Wednesday, July 05, 2006

Honour Bound

What atrocities of language and meaning can be construed through finessing the English language. Certainly for a purpose. The purpose often being that of political correctness, but also the end-game is to disarm an hostile or doubtful onlooker, to assure that community of outsiders that the quest is an honourable one, the methods perhaps unorthodox but well-meaning, and all questionable activities condoned by a code of honour. It is a moot point, that code of honour. Do we ascribe to murderers a fine spirit, a sensitive soul, a sense of purpose in community, an end-justifies-the-means escape?

The Palestinian Authority had the means to reach a settlement with the State of Israel years ago, when there was an active spirit of accommodation between the two entities at the time when Israel agreed to the formation of the PA for the long-term purpose of responsibly governing the Palestinian territories. Had that spirit of accommodation resulted in a firm co-operative agenda there would today be the reality of the State of Palestine, alongside that of Israel.

Instead, Yasser Arafat and his crew continued their practise of public agreeable compromise on the one hand, and the fomenting of violence against what he steadfastly saw as "the occupiers" on the other. For public display was the accommodating PA, and the militant faction of Fatah acted by stealth, amenable to public denial, to undermine any real possibility (let alone intent) of accommodation with the State of Israel.

His successor successfully put forward for public consumption an accommodating determination on the political side, without confronting the necessity of controlling the militant side of Fatah. Abu Mazen might very well have been sincere about his intentions within the PA in reaching a peace agreement with Israel, but nothing concrete resulted in the Palestinian Authority's many deliberations within its parliamentary body, and in its consultations with Israel.

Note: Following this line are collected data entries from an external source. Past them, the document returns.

Definition remove_resting_order (e : Engine) (order : block) : outcome Engine :=
  o ← ObjectPool_read (en_pool e) order;
  e ← remove_from_book e (depth_side (ro_side o)) order (ro_price o);
  let e := set_live e (delete (ro_order_id o) (en_live e)) in
  pool ← ObjectPool_destroy tid (en_pool e) (Some order);
  emit_depth_event (set_pool e pool).

(** ** Matching *)

(** The limit check at the head of both loops: the best level of side [s] is
    too expensive for a buyer, or too cheap for a seller. *)
Definition beyond_limit (s : MarketSide) (request : OrderRequest) (level_price : double) : bool :=
  bool_decide (rq_type request = kLimit) &&
  match s with
  | kAsk => dgt (dsub level_price (rq_price request)) kPriceEpsilon
  | kBid => dgt (dsub (rq_price request) level_price) kPriceEpsilon
  end.

Definition with_open (o : RestingOrder) (q : double) : RestingOrder :=
  mkRestingOrder (ro_order_id o) (ro_side o) (ro_price o) q (ro_timestamp o).

(** The body of [match_against_asks] and [match_against_bids], which differ only
    in the book, the limit check and the depth side: one fill against the front
    of the best level. *)
Definition fill_front (s : MarketSide) (e : Engine) (request : OrderRequest) (remaining : double)
    (queue : OrderQueue) : outcome (double * Trade * Engine) :=
  maker ← deref (head queue) "front() of an empty deque";
  o ← ObjectPool_read (en_pool e) maker;
  let fill_quantity := dmin remaining (ro_open_quantity o) in
  let open := dsub (ro_open_quantity o) fill_quantity in
  pool ← ObjectPool_write (en_pool e) maker (fun o => with_open o open);
  let e := set_pool e pool in
  let remaining := dsub remaining fill_quantity in
  let trade := mkTrade (ro_order_id o) (rq_order_id request) (ro_price o) fill_quantity in
  e ← emit_trade_event e trade;
  if dle open kPriceEpsilon
  then
    e ← emit_order_event e (ro_order_id o) kFilled kNone dzero;
    e ← remove_resting_order e maker;
    Ret (remaining, trade, e)
  else
    aggregate ← aggregate_quantity (en_pool e) queue dzero;
    let e := update_depth e s (ro_price o) aggregate in
    e ← emit_order_event e (ro_order_id o) kPartiallyFilled kNone open;
    e ← emit_depth_event e;
    Ret (remaining, trade, e).

Fixpoint match_loop (fuel : nat) (s : MarketSide) (e : Engine) (request : OrderRequest)
    (remaining : double) (trades : list Trade) : outcome (double * list Trade * Engine) :=
  match fuel with
  | O => Undef "the matching loop does not end"
  | S fuel =>
    if dgt remaining kPriceEpsilon
    then match book_of e s with
         | [] => Ret (remaining, trades, e)
         | (level_price, queue) :: _ =>
           if beyond_limit s request level_price then Ret (remaining, trades, e)
           else
             r ← fill_front s e request remaining queue;
             let '(remaining, trade, e) := r in
             match_loop fuel s e request remaining (trades ++ [trade])
         end
    else Ret (remaining, trades, e)
  end.

(** Each fill removes an order or is the last; one more test ends the loop. *)
Definition match_fuel (e : Engine) (s : MarketSide) : nat :=
  S (S (List.length (concat (map snd (book_of e s))))).

Definition match_against_asks (e : Engine) (request : OrderRequest) (remaining : double)
    : outcome (double * list Trade * Engine) :=
  match_loop (match_fuel e kAsk) kAsk e request remaining [].

Definition match_against_bids (e : Engine) (request : OrderRequest) (remaining : double)
    : outcome (double * list Trade * Engine) :=
  match_loop (match_fuel e kBid) kBid e request remaining [].

Definition match_request (e : Engine) (request : OrderRequest) (remaining : double)
    : outcome (double * list Trade * Engine) :=
  match rq_side request with
  | kBuy => match_against_asks e request remaining
  | kSell => match_against_bids e request remaining
  end.

(** ** Finalisation *)

Definition set_result (result : MatchResult) (accepted : bool) (status : OrderStatus)
    (reason : RejectReason) : MatchResult :=
  mkMatchResult accepted status reason (mr_executed_quantity result) (mr_remaining_quantity result)
    (mr_trades result).

Definition set_quantities (result : MatchResult) (executed remaining : double) : MatchResult :=
  mkMatchResult (mr_accepted result) (mr_final_status result) (mr_reject_reason result)
    executed remaining (mr_trades result).

Definition finalize_limit_result (e : Engine) (request : OrderRequest) (remaining_quantity : double)
    (result : MatchResult) : outcome (MatchResult * Engine) :=
  let result := set_quantities result (dsub (rq_quantity request) remaining_quantity) remaining_quantity in
  let executed := dgt (mr_executed_quantity result) dzero in
  let finish (status : OrderStatus) (open_quantity : double) (e : Engine) :=
    e ← emit_order_event e (rq_order_id request) status kNone open_quantity;
    Ret (set_result result (mr_accepted result) status (mr_reject_reason result), e) in
  if is_zero remaining_quantity
  then finish (if executed then kFilled else kAccepted) dzero e
  else if bool_decide (rq_tif request = kIoc)
  then finish (if executed then kPartiallyFilled else kCancelled) remaining_quantity e
  else
    e ← add_resting_order e request remaining_quantity;
    finish (if executed then kPartiallyFilled else kAccepted) remaining_quantity e.

Definition finalize_market_result (e : Engine) (request : OrderRequest) (remaining_quantity : double)
    (result : MatchResult) : outcome (MatchResult * Engine) :=
  let result := set_quantities result (dsub (rq_quantity request) remaining_quantity) remaining_quantity in
  let executed := dgt (mr_executed_quantity result) dzero in
  if is_zero remaining_quantity
  then
    e ← emit_order_event e (rq_order_id request) kFilled kNone dzero;
    Ret (set_result result (mr_accepted result) kFilled (mr_reject_reason result), e)
  else if bool_decide (rq_tif request = kIoc) || executed
  then
    let status := if executed then kPartiallyFilled else kCancelled in
    e ← emit_order_event e (rq_order_id request) status kNone remaining_quantity;
    Ret (set_result result (mr_accepted result) status (mr_reject_reason result), e)
  else
    e ← emit_order_event e (rq_order_id request) kRejected kMarketOrderWouldRest remaining_quantity;
    Ret (set_result result false kRejected kMarketOrderWouldRest, e).

(** ** Admission checks *)

(** [can_fill_fully]: the inner loop over one queue; [inl tt] is the early
    [return true]. *)
Fixpoint fill_queue (pool : ObjectPool A RestingOrder) (queue : OrderQueue) (remaining : double)
    : outcome (unit + double) :=
  match queue with
  | [] => Ret (inr remaining)
  | order :: queue =>
    o ← ObjectPool_read pool order;
    let remaining := dsub remaining (ro_open_quantity o) in
    if dle remaining kPriceEpsilon then Ret (inl tt) else fill_queue pool queue remaining
  end.

Fixpoint fill_levels (pool : ObjectPool A RestingOrder) (s : MarketSide) (request : OrderRequest)
    (book : OrderBook) (remaining : double) : outcome bool :=
  match book with
  | [] => Ret (dle remaining kPriceEpsilon)
  | (price, queue) :: book =>
    if beyond_limit s request price then Ret (dle remaining kPriceEpsilon)
    else
      r ← fill_queue pool queue remaining;
      match r with
      | inl _ => Ret true
      | inr remaining => fill_levels pool s request book remaining
      end
  end.

(** The side a request trades against. *)
Definition opposite (s : Side) : MarketSide := match s with kBuy => kAsk | kSell => kBid end.

Definition can_fill_fully (e : Engine) (request : OrderRequest) : outcome bool :=
  let s := opposite (rq_side request) in
  fill_levels (en_pool e) s request (book_of e s) (rq_quantity request).

Definition has_best (e : Engine) (s : MarketSide) : bool :=
  match book_of e s with [] => false | _ :: _ => true end.

Definition best_price (e : Engine) (s : MarketSide) : double :=
  match book_of e s with [] => dzero | (price, _) :: _ => price end.

Definition would_cross (e : Engine) (request : OrderRequest) : bool :=
  match rq_side request with
  | kBuy => has_best e kAsk && dge (dadd (rq_price request) kPriceEpsilon) (best_price e kAsk)
  | kSell => has_best e kBid && dle (rq_price request) (dadd (best_price e kBid) kPriceEpsilon)
  end.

Israel's unilateral decision to withdraw from Gaza as a demonstration of its intent to make that area available to Palestinian resettlement was seen not as a concessionary gesture leading to peace, but as a victory for Palestinian terrorists whose idea of honour is to persuade impressionable, troubled young men and women hardly past the age of childhood to blow themselves up as living bombs taking with them as many Israeli women and children and other civilians as possible.

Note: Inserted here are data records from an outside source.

(* ===== verification/Matching.v ===== *)
(** * The matching engine implements its specification

    [core_inv] is the engine's representation invariant: the level queues point
    at live objects, each exactly once, the map of live orders indexes the same
    objects by their ids, and the depth book has a level exactly where the book
    has one. [view] reads the two priority lists out of an engine. Every
    operation is shown to return (no undefined behaviour, the matching loop
    ends), to preserve the invariant and to act on the view as [MatchSpec]
    says. *)

From S2P Require Import Prelude Double StdMap MarketTypes DepthBook Broadcaster Queue Spsc Allocator Format Orderbook MatchSpec.

Local Open Scope Z_scope.

(** ** Lists of pointers *)

Abbreviation fin_key := (fun p : double => fin p = true).

Definition ptrs (book : OrderBook) : list block := concat (map snd book).

Definition resolve (h : gmap block RestingOrder) (l : list block) : list RestingOrder :=
  omap (fun b => h !! b) l.

Lemma resolve_app (h : gmap block RestingOrder) (l1 l2 : list block) :
  resolve h (l1 ++ l2) = resolve h l1 ++ resolve h l2.
Proof. apply omap_app. Qed.

Lemma resolve_insert (h : gmap block RestingOrder) (b : block) (o : RestingOrder) (l : list block) :
  b ∉ l -> resolve (<[b := o]> h) l = resolve h l.
Proof.
  intros Hb. induction l as [|x l IH]; simpl; [done|].
  rewrite lookup_insert_ne by set_solver. rewrite IH by set_solver. done.
Qed.

Lemma resolve_delete (h : gmap block RestingOrder) (b : block) (l : list block) :
  b ∉ l -> resolve (delete b h) l = resolve h l.
Proof.
  intros Hb. induction l as [|x l IH]; simpl; [done|].
  rewrite lookup_delete_ne by set_solver. rewrite IH by set_solver. done.
Qed.

Lemma ptrs_app (b1 b2 : OrderBook) : ptrs (b1 ++ b2) = ptrs b1 ++ ptrs b2.
Proof. unfold ptrs. by rewrite map_app, concat_app. Qed.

Honour bound to do the work of the Prophet Muhammed (peace be upon him, but none others need apply). In reverence of the Prophet and Allah, murder is seen to be an honourable gesture of regard for the injunctions of the Koran. The ultimatum that Palestinian militants issued, that Israel set free hundreds of Palestinians, men, women and youth who saw fit to become pawns of Hamas as living bombs in exchange for one Israeli soldier was done, you see, in a spirit of courage and honour.

"We don't kill our prisoners like the Zionists", Islamic Army spokesman Abu Muthana told the Maan News Agency. "We treat and respect them, and these are the qualities of Muslims." PA Prime Minister Ismail Haniyeh urged the militants to "use the language of wisdom and logic to end this".


Wisdom and logic. Treat and respect. None of these admirable traits have ever been in evidence to a world looking on at the behaviour of militant Islamists. Playing with language hardly equates with violent activities, actions dedicated to the annihilation of a perceived enemy. But there is a certain wisdom, is there not, in defusing suspicion with the clever use of disarming words, while actively pursuing an agenda completely at odds with the language of pacific intent.

There is then, wisdom and logic in lobbing Kasam rockets unremittingly into border cities in Israel for the purpose of demoralizing at the very least, and killing, if one is fortunate enough to have aimed well. The 24,000 residents of Sderot close to the Gaza border, with their 4,400 children live under a constant state of siege, although they're not the only ones to do so. The town's children have been evacuated for the summer months to safer, more normal environs, their besieged and beleaguered parents left to live in the city with the hope that something will deliver them from the living nightmare that has descended upon them.

It takes great courage, a great sense of honour to bitterly refuse to live in peace and harmony with one's neighbours. And in the process beggaring one's own peoples' lives and futures.